War as an argument for renewables

The conflict with Iran makes the cost of dependence on fossil fuels physically evident, on the bill and at the petrol pump. The International Energy Agency (IEA) considers the crisis resulting from the closure of the Strait of Hormuz to be the worst since the 1970s. Asian economies suffer from fuel shortages, European ones from out-of-control energy prices. “This war has repercussions around the world because of our dependence on fossil fuels. The less dependent we are on fossil fuels, the less vulnerable we are,” says van Veldhoven.

The data confirms that the opposite direction is already feasible. Since 2010, the spread of renewables has cut fossil imports in over one hundred countries, eliminating 700 million tons of coal and 400 billion cubic meters of gas, with savings estimated by the IEA at 1,300 billion dollars. In 2025, investments in clean energy will reach approximately two-thirds of global energy spending. In 91% of world markets, renewables already cost less than new fossil plants.

Italy in Santa Marta

Italy participates. Francesco Corvaro, special envoy for climate change, is in Santa Marta and declares that “in the fight against climate change it is not whoever arrives first who wins, but whoever manages to build the broadest possible coalition”. The problem is that internal energy policy choices tell a different story. The Italian climate think tank Ecco presented a merciless analysis on the eve of the conference. Italy is among the European countries most dependent on gas, almost entirely imported: only 5% is produced on national territory, 63% arrives via pipeline, 32% as LNG. In the first three months of 2026, gas sets the price of Italian electricity for 89% of the hours. In Spain, thanks to a more balanced mix, the same percentage is 15%.

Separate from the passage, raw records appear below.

(** [buildNestedObject(fields, el)] *)
Fixpoint buildNestedObject_loop (el : E) (fields : Schema)
    (obj : list (str * Value)) : Result Value :=
  match fields with
  | [] => Ok (VObject obj)
  | (key, sub) :: fields' =>
      v <~ extractField sub (OfElement el) ;;
      buildNestedObject_loop el fields' (set_prop obj key v)
  end.

Definition buildNestedObject (fields : Schema) (el : E) : Result Value :=
  buildNestedObject_loop el fields [].

(** [extractMultipleNested(f, ctx)] *)
Definition extractMultipleNested (selector : str) (fields : Schema)
    (limit : option Z) (ctx : Ctx) : Result Value :=
  let els := ctx_select ctx selector in
  objs <~ map_result (buildNestedObject fields) (limited limit els) ;;
  Ok (VArray objs).

(** [extractSingleNested(f, ctx)] *)
Definition extractSingleNested (selector : str) (fields : Schema)
    (ctx : Ctx) : Result Value :=
  match ctx_selectOne ctx selector with
  | Some el => buildNestedObject fields el
  | None => Ok VNull
  end.

(** [`Field "${String(key)}": `] *)
Definition field_prefix (key : str) : str :=
  lit "Field " ++ [Tokenizer.dquote] ++ key ++ [Tokenizer.dquote] ++ lit ": ".

(** The loop of [Extractor.extract(schema)] on the document [doc]. *)
Fixpoint extract_loop (doc : D) (schema : Schema)
    (result : list (str * Value)) : Result Value :=
  match schema with
  | [] => Ok (VObject result)
  | (key, field) :: schema' =>
      v <~ rethrow (field_prefix key) (extractField field (OfDocument doc)) ;;
      extract_loop doc schema' (set_prop result key v)
  end.

(** [extract(doc, schema)] *)
Definition extract (doc : D) (schema : Schema) : Result Value :=
  extract_loop doc schema [].

End WithQuery.

End Extractor.

(** ** Notions the properties are stated with *)

Module Spec.
Import Js Dom Query.

(** The proper descendants of a node, in document order (depth first,
    a node before its children). *)
Fixpoint descendants (n : Node) : list Node :=
  concat (map (fun child => child :: descendants child) (children n)).

(** A node and its descendants. *)
Definition subnodes (n : Node) : list Node := n :: descendants n.

(** Every object of the tree has an identity of its own. *)
Definition unique_refs (n : Node) : Prop := NoDup (map ref (subnodes n)).

(** The caches hold for [n] nothing but what the matchers would compute
    from [n]. *)
Definition agrees (c : Caches) (n : Node) : Prop :=
  (forall l, classListCache c !! ref n = Some l -> l = class_list n)
  /\ (forall t, tagLowerCache c !! ref n = Some t -> t = toLowerCase (tag n)).

Definition caches_agree (nodes : list Node) (c : Caches) : Prop :=
  forall n, n ∈ nodes -> agrees c n.

(** What the matcher compiled from one fragment answers for a node,
    without the caches. *)
Definition selects (selector : str) (node : Node) : bool :=
  if startsWith selector (lit "#") then
    opt_is (JsMap.get (attrs node) (lit "id")) (sliceFrom selector 1)
  else if startsWith selector (lit ".") then
    includes (class_list node) (sliceFrom selector 1)
  else
    match match_attr_selector selector with
    | Some (name, None) => JsMap.has (attrs node) name
    | Some (name, Some expected) =>
        opt_is (JsMap.get (attrs node) name) expected
    | None => str_eqb (toLowerCase (tag node)) (toLowerCase selector)
    end.

(** The visit order of the engine.  A stack entry for [node] at fragment
    [index] records the matching children of [node] (when the fragment is
    the last one), and then works off the children from the last one to
    the first: for each child first the entry at the same fragment, then,
    when the child matched and fragments remain, the entry at the next
    fragment. *)
Fixpoint found (parts : list str) (node : Node) (index : nat) : list Node :=
  match parts !! index with
  | None => []
  | Some part =>
      let isLast := index + 1 =? length parts in
      (if isLast then List.filter (selects part) (children node) else [])
      ++ concat (rev (map (fun child =>
                             found parts child index
                             ++ (if selects part child && negb isLast
                                 then found parts child (index + 1)
                                 else []))
                          (children node)))
  end.

(** The stack entries that the loop over the children of a node leaves
    for one child, the top first. *)
Definition entries (part : str) (isLast : bool) (index : nat) (child : Node)
  : Work :=
  (child, index)
  :: (if selects part child && negb isLast then [(child, index + 1)] else []).

(** The iterations that the entries of a stack can cause. *)
Definition work_cost (k : nat) (stack : Work) : nat :=
  sum_list (map (fun e => visits (fst e) (k - snd e)) stack).

Fixpoint node_size (n : Node) : nat :=
  S (sum_list (map node_size (children n))).

(** A set of nodes that holds the children of its members. *)
Definition closed (U : list Node) : Prop :=
  forall n c, n ∈ U -> c ∈ children n -> c ∈ U.

(** How often the object with identity [r] occurs in a sequence. *)
Definition occurrences (r : nat) (l : list Node) : nat :=
  length (List.filter (fun n => ref n =? r) l).

(** Induction over a tree: a property holds of a node when it holds of
    all its children. *)
Section NodeInduction.
Variable P : Node -> Prop.
Hypothesis step : forall r t a ch tx p, Forall P ch -> P (mkNode r t a ch tx p).

Fixpoint Node_ind (n : Node) : P n :=
  match n with
  | mkNode r t a ch tx p =>
      step r t a ch tx p
        ((fix all (l : list Node) : Forall P l :=
            match l with
            | [] => Forall_nil_2 P
            | x :: l' => Forall_cons_2 P x l' (Node_ind x) (all l')
            end) ch)
  end.
End NodeInduction.

End Spec.

Module ExtractorSpec.
Import Js Parser Extractor.

(** Induction over a field descriptor: a property holds of a nested
    field when it holds of the fields of its sub-schema. *)
Section FieldInduction.
Variable P : FieldSchema -> Prop.
Hypothesis single : forall s a d t, P (SingleField s a d t).
Hypothesis multiple : forall s a d t l, P (MultipleField s a d t l).
Hypothesis nested :
  forall s fields m l,
    Forall (fun kf => P (snd kf)) fields -> P (NestedField s fields m l).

Renewables are growing, but too slowly. In 2025, Italy will install around 7.2 GW of new capacity, mostly photovoltaic – but the cumulative 2023-2025 capacity covers just 30% of the 70 GW target for 2030 set in the Pniec. At this rate, the goal is not achievable.

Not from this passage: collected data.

(** The first block of a freshly prepared stereo processor: one sample per
    channel, no pre-delay, the hi-cut on, the scalar path. *)
Lemma processBlock_first_block (simdWidth : Z) (G : Statics)
    (p0 : DdxReverbAudioProcessor.t) (sr : R) (prm : Params) (xl xr t0 t1 : R) :
  wellFormed p0 ->
  DdxReverbAudioProcessor.totalNumInputChannels p0 = 2%Z ->
  DdxReverbAudioProcessor.totalNumOutputChannels p0 = 2%Z ->
  gtb (bypass prm) 0.5 = false ->
  gtb (simd prm) 0.5 = false ->
  predelay prm = 0 ->
  gtb (hicut prm) 0.01 = true ->
  let h := prevSample G
           + juce.decibelsToGain (- hicut prm) * ((xl + xr) * 0.5 - prevSample G) in
  let g := juce.jlimit (-0.99) 0.99 (juce.jmap (diffusion prm) 0 20 0.3 0.7) in
  let r := DdxReverbAudioProcessor.processBlock simdWidth G
             (DdxReverbAudioProcessor.prepareToPlay p0 sr 1) prm
             (AudioBuffer.mk [[xl]; [xr]] 1) t0 t1 in
  fst (fst r) = mkStatics h /\
  rd (AudioBuffer.chan (snd r) 0) 0 = xl * (1 - wet prm) + (- g) ^ 8 * (2 * h) * wet prm /\
  rd (AudioBuffer.chan (snd r) 1) 0 = xr * (1 - wet prm) - (- g) ^ 8 * (2 * h) * wet prm.
Proof.
  intros Hwf Hin Hout Hb Hs Hpd Hhc h g r.
  set (p := DdxReverbAudioProcessor.prepareToPlay p0 sr 1) in *.
  set (buf := AudioBuffer.mk [[xl]; [xr]] 1) in *.
  assert (Hfit : fits p buf).
  { unfold fits, AudioBuffer.getNumChannels, lenZ. cbn.
    rewrite Hin, Hout. repeat split; try lia. repeat constructor. }
  assert (Hdry : DdxReverbAudioProcessor.clearUnused p buf = buf)
    by (apply clearUnused_stereo; assumption).
  destruct (wetPath_first_block simdWidth G p0 sr prm xl xr Hwf Hin Hpd Hhc) as [HG HM].
  fold p buf h g in HG, HM.
  unfold r. rewrite processBlock_running by exact Hb. rewrite Hdry, Hs.
  cbn [fst snd]. split; [exact HG|]. rewrite HM.
  destruct (mixStage_sample p buf [(- g) ^ 8 * (2 * h)] (wet prm) 0 Hfit) as [_ H0];
    [cbn; lia|].
  destruct (mixStage_sample p buf [(- g) ^ 8 * (2 * h)] (wet prm) 1 Hfit) as [_ H1];
    [cbn; lia|].
  rewrite (H0 0%Z), (H1 0%Z) by (cbn; lia).
  change (rd (AudioBuffer.chan buf 0) 0) with xl.
  change (rd (AudioBuffer.chan buf 1) 0) with xr.
  change (rd [(- g) ^ 8 * (2 * h)] 0) with ((- g) ^ 8 * (2 * h)).
  change (0 =? 1)%Z with false. change (1 =? 1)%Z with true. cbv iota.
  split; ring.
Qed.

Lemma construct_wellFormed (nIn nOut : Z) :
  wellFormed (DdxReverbAudioProcessor.construct nIn nOut).
Proof. split; reflexivity. Qed.

Lemma combBank_one_sample (c0 c1 c2 c3 : SharcCombFilter.t) (x : R) :
  combRested c0 -> combRested c1 -> combRested c2 -> combRested c3 ->
  Spec.combBankSample [c0; c1; c2; c3] [x] 1 0 = (x + (x + (x + (x + 0)))) * 0.25.
Proof.
  intros H0 H1 H2 H3. unfold Spec.combBankSample. cbn [fold_right].
  change (zeros 1) with [0].
  pose proof (comb_one_sample 4 c0 x 0 H0) as E0.
  pose proof (comb_one_sample 4 c1 x 0 H1) as E1.
  pose proof (comb_one_sample 4 c2 x 0 H2) as E2.
  pose proof (comb_one_sample 4 c3 x 0 H3) as E3.
  unfold DdxReverbAudioProcessor.runComb in E0, E1, E2, E3.
  rewrite E0, E1, E2, E3. reflexivity.
Qed.

(** C1.  The comb loop does not run the four combs on the same signal: it
    copies the first comb's output over [monoData] and adds each later
    output to it, and [monoData] is also the input of the next comb.  On a
    processor prepared at 48 kHz, with the default decay, damping and bass
    settings, the one-sample block [1] leaves the comb stage as [2]: the
    combs see 1, 1, 2 and 4, and the sum 8 is scaled by 0.25.  Four combs
    on the identical input give 4 * 1 * 0.25 = 1. *)
Theorem C1_combs_run_in_a_chain :
  let p := DdxReverbAudioProcessor.prepareToPlay
             (DdxReverbAudioProcessor.construct 2 2) 48000 1 in
  let cs := DdxReverbAudioProcessor.updateCombs
              (DdxReverbAudioProcessor.dampingFreqOf 50)
              (DdxReverbAudioProcessor.combGainOf 5 0 48000)
              (DdxReverbAudioProcessor.combs p) in
  let code := snd (DdxReverbAudioProcessor.combStage 4 false 1 cs [1]) in
  code = [2] /\
  Spec.combBankSample cs [1] 1 0 = 1 /\
  rd code 0 <> Spec.combBankSample cs [1] 1 0.
Proof.
  intros p cs code.
  pose proof (construct_wellFormed 2 2) as Hwf.
  destruct (prepareToPlay_rested _ 48000 1 Hwf) as [Hcr _]. fold p in Hcr.
  destruct (prepareToPlay_members_silent _ 48000 1 Hwf) as ([HLc _] & _). fold p in HLc.
  pose proof (updateCombs_rested (DdxReverbAudioProcessor.dampingFreqOf 50)
                (DdxReverbAudioProcessor.combGainOf 5 0 48000) _ Hcr) as Hur.
  fold cs in Hur.
  assert (HL : lenZ cs = 4%Z).
  { unfold cs, DdxReverbAudioProcessor.updateCombs, lenZ. rewrite length_map. exact HLc. }
  destruct (four_elements _ HL) as (c0 & c1 & c2 & c3 & Ecs).
  rewrite Ecs in Hur.
  inversion Hur as [|? ? H0 Hur1]; subst.
  inversion Hur1 as [|? ? H1 Hur2]; subst.
  inversion Hur2 as [|? ? H2 Hur3]; subst.
  inversion Hur3 as [|? ? H3 _]; subst.
  assert (Ecode : code = [2]).
  { unfold code. rewrite Ecs, combStage_one_sample by assumption.
    apply (f_equal (fun v => [v])). lra. }
  assert (Espec : Spec.combBankSample cs [1] 1 0 = 1).
  { rewrite Ecs, combBank_one_sample by assumption. lra. }
  split; [exact Ecode|]. split; [exact Espec|].
  rewrite Ecode, Espec. change (rd [2] 0) with 2. lra.
Qed.

(** ** The static hi-cut memory *)

Lemma processA_eq (simdWidth : Z) (w : World) (b : Block) :
  let r := DdxReverbAudioProcessor.processBlock simdWidth (statics w) (instA w)
             (bParams b) (bBuffer b) (bStart b) (bEnd b) in
  processA simdWidth w b = (mkWorld (fst (fst r)) (snd (fst r)) (instB w), snd r).
Proof.
  cbv zeta. unfold processA.
  destruct (DdxReverbAudioProcessor.processBlock _ _ _ _ _ _ _) as [[G a] out].
  reflexivity.
Qed.

Lemma processB_eq (simdWidth : Z) (w : World) (b : Block) :
  let r := DdxReverbAudioProcessor.processBlock simdWidth (statics w) (instB w)
             (bParams b) (bBuffer b) (bStart b) (bEnd b) in
  processB simdWidth w b = (mkWorld (fst (fst r)) (instA w) (snd (fst r)), snd r).
Proof.
  cbv zeta. unfold processB.
  destruct (DdxReverbAudioProcessor.processBlock _ _ _ _ _ _ _) as [[G a] out].
  reflexivity.
Qed.

(** The first block of a processor prepared at any rate, for the settings
    of the examples below: hi-cut 20 dB, no pre-delay, diffusion 10,
    wet 0.5, a one-sample stereo block. *)
Lemma example_block (G : Statics) (p0 : DdxReverbAudioProcessor.t) (sr x t0 t1 : R) :
  wellFormed p0 ->
  DdxReverbAudioProcessor.totalNumInputChannels p0 = 2%Z ->
  DdxReverbAudioProcessor.totalNumOutputChannels p0 = 2%Z ->
  let h := prevSample G + 0.1 * (x - prevSample G) in
  let r := DdxReverbAudioProcessor.processBlock 4 G
             (DdxReverbAudioProcessor.prepareToPlay p0 sr 1)
             (mkParams 5 0 50 10 20 0 0.5 0 0)
             (AudioBuffer.mk [[x]; [x]] 1) t0 t1 in
  fst (fst r) = mkStatics h /\
  rd (AudioBuffer.chan (snd r) 0) 0 = x * 0.5 + h / 256 /\
  rd (AudioBuffer.chan (snd r) 1) 0 = x * 0.5 - h / 256.
Proof.
  intros Hwf Hin Hout h r.
  destruct (processBlock_first_block 4 G p0 sr (mkParams 5 0 50 10 20 0 0.5 0 0)
              x x t0 t1 Hwf Hin Hout) as (HG & HL & HR).
  - apply gtb_false. cbn. lra.
  - apply gtb_false. cbn. lra.
  - reflexivity.
  - apply gtb_true. cbn. lra.
  - cbn [hicut diffusion wet] in HG, HL, HR.
    rewrite decibelsToGain_minus_20 in HG, HL, HR.
    rewrite (jlimit_inside (-0.99) 0.99 (juce.jmap 10 0 20 0.3 0.7)) in HL, HR
      by (unfold juce.jmap; lra).
    fold r in HG, HL, HR.
    replace (prevSample G + 0.1 * ((x + x) * 0.5 - prevSample G)) with h in HG, HL, HR
      by (unfold h; lra).
    split; [exact HG|].
    rewrite HL, HR. unfold juce.jmap.
    replace (0.3 + (0.7 - 0.3) * (10 - 0) / (20 - 0)) with 0.5 by lra.
    cbn [pow]. split; lra.
Qed.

The issue of subsidies and stranded assets

To complicate the picture, there are some recent choices that go in the opposite direction to the commitments made in international fora: the extension of the exit from coal, the Bill Decree – which reimburses gas-fired electricity producers for ETS costs, weakening the main European carbon pricing instrument – and the environmentally harmful subsidies for fossil fuels which, according to Ecco, exceed 19.6 billion euros per year. And then there are the strategies of Eni and Snam, which continue to plan new gas infrastructures: from the expansion of flows from Algeria to the doubling of the TAP. If global demand for fossils reaches its structural peak by 2030 — as the IEA predicts — part of these investments risks turning into stranded assets: plants that consumers will pay for without being able to fully exploit. The 2024 Pniec update, according to Ecco, does not yet outline a credible oil and gas phase-out strategy and remains misaligned with European objectives.